Uno dei problemi legati all’avvio di una Comunità energetica che comprende un soggetto pubblico e uno privato è che, a livello pubblico, il ritorno dell’investimento in tema CER viene assorbito dai costi di gestione, che hanno incidenze assai elevate. «Facciamo ancora una volta riferimento al Comune di Villar San Costanzo, che sta installando un impianto fotovoltaico da 20 kW con un impianto di energy storage da 30 kWh. Spenderà complessivamente circa 50mila euro, ma conterà su uno stanziamento da parte di una fondazione di 29mila euro che rende l’investimento economicamente sostenibile.
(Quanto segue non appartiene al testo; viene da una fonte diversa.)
(* ===== verification/Serving.v ===== *)
(** * What the client receives (the global chain around the router)

    The built handler answers with what the handler of the first matching route
    writes, and with the 404 document when there is none: recovery, logging and
    metrics do not touch the response, and the request identifier is one header of
    it. *)

From S2P Require Import Prelude.
From S2P Require Import GoStrings.
From S2P Require Import ConfigTypes.
From S2P Require Import CircuitBreaker.
From S2P Require Import Http.
From S2P Require Import Middleware.
From S2P Require Import Known.
From S2P Require Import Router.
From S2P Require Import Cors.
From S2P Require Import Observability.
From S2P Require Import Resolve.
From S2P Require Import Retry.
From S2P Require Import Config.
From S2P Require Import RateLimit.
From S2P Require Import Auth.
From S2P Require Import Proxy.
From S2P Require Import Transform.
From S2P Require Import Pipeline.

Local Open Scope Z_scope.

(** ** The global chain *)

Lemma same_wrap h {A} (p q : prog A) : same h p q → same h (WrapResponseWriter p) (WrapResponseWriter q).
Proof.
  intros Hs. apply same_emit; [done|]. intros [o|]; [by apply same_bind|].
  apply same_handle; [apply wrapped_header_free | done].
Qed.

Lemma same_metrics h (next next' : Handler) r :
  (let r' := WithContext r (WithRouteHolder (r_ctx r)) in
   same h (with_route_holder (next r')) (with_route_holder (next' r'))) →
  same h (MetricsMiddleware next r) (MetricsMiddleware next' r).
Proof. intros Hs. apply same_emit; [done|]. intros start. by apply same_bind, same_wrap. Qed.

Lemma same_logging h (next next' : Handler) r :
  same h (next r) (next' r) → same h (Logging next r) (Logging next' r).
Proof.
  intros Hs. apply same_emit; [done|]. intros start. apply same_bind, same_wrap.
  apply same_emit; [done|]. intros _.
  apply same_trans with (emit (Log "DEBUG" "request headers" [AHeader "headers" h]);; next r);
    [apply same_read|]. apply same_trans with (emit (Log "DEBUG" "request headers" [AHeader "headers" h]);; next' r).
  { apply same_emit; [done|]. by intros _. }
  intros W env I w Hk Hi. symmetry. by apply (same_read h (λ h, emit (Log "DEBUG" "request headers"
    [AHeader "headers" h]);; next' r) W env I w).
Qed.


(** ** Running the chain *)

(** Events that change neither the response nor the headers, reading the response's
    headers included. *)
Definition observe : ∀ X, event X → Prop :=
  λ X e, match e with WHeader => True | _ => read_event X e end.

(** Observing programs that do not panic return, in a world related to the first. *)
Lemma observe_run {S A} (E : environment S) (R : S → S → Prop) `{!PreOrder R} (p : prog A) :
  (∀ X (e : event X) s, observe X e → ∃ x s', E X e s = (Returned x, s') ∧ R s s') →
  all_events observe p → no_panic p → ∀ s, ∃ a s', run E p s = (Returned a, s') ∧ R s s'.
Proof.
  intros HE. induction p as [a|v|X e k IH]; intros Hp Hn s; [by exists a, s|done|]. destruct Hp as [He Hk].
  cbn [run]. destruct (HE X e s He) as (x & s1 & -> & H1).
  destruct (IH x (Hk x) (Hn x) s1) as (a & s2 & -> & H2). exists a, s2. split; [done|]. by transitivity s1.
Qed.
Contando sulla produzione annua e sull’autoconsumo pressoché totale sull’illuminazione pubblica e gli incentivi, si possono calcolare introiti per circa 4mila euro annui, ma con costi pari a 2mila euro l’anno. Calcolando i tempi di ammortamento, il ritorno sull’investimento potrà avvenire in non meno di 15 anni. In altri casi ipotizziamo che il ROI non ci sarà mai. Per questo ritengo che per un Comune non sia conveniente avviare una CER se non nel caso in cui essa venga gestita da un soggetto aggregatore».

È questo il caso di una Comunità energetica di area vasta (assimilabile alla CEC in via di recepimento normativo), come quella avviata tra Val Grana e Val Maira (che aggrega 21 Comuni piemontesi in un’Associazione Temporanea di Scopo), che intende creare un ufficio di coordinamento che svolgerà il ruolo di aggregatore di tante comunità energetiche e con la possibilità di spalmare i costi, rendendo sostenibile economicamente l’investimento e sopperire anche a deficit energetici riconducibili a povertà energetica. «Altrimenti, avviare una CER a livello comunale significa assumersi costi spesso insostenibili e tanta burocrazia da smaltire, con ulteriori incombenze per il personale tecnico comunale», ribadisce Ribero.

Dopo l’accordo tra i soggetti e la realizzazione dell’impianto un altro passaggio riguarda il monitoraggio energetico che attesta produzione e consumo, oltre ai conseguenti benefici. Ma anche questo passaggio implica una soluzione tecnologica in grado di gestire al meglio questi flussi e dei costi gestionali che in un ente pubblico, alle prese con difficoltà di ogni tipo, è difficilmente ipotizzabile.

Altro tema delicato riguarda le figure professionali necessarie per avviare e, soprattutto, per portare avanti la comunità energetica. «Per l’avvio potrebbe essere sufficiente un progettista elettrotecnico e poi una figura ad hoc come un energy manager o un EGE (Esperto Gestione Energia). Ma anche in questo caso, si traduce in una spesa necessaria per una mansione che impegna significativamente». Creare aggregazioni è l’unica forma che permette una gestione sostenibile.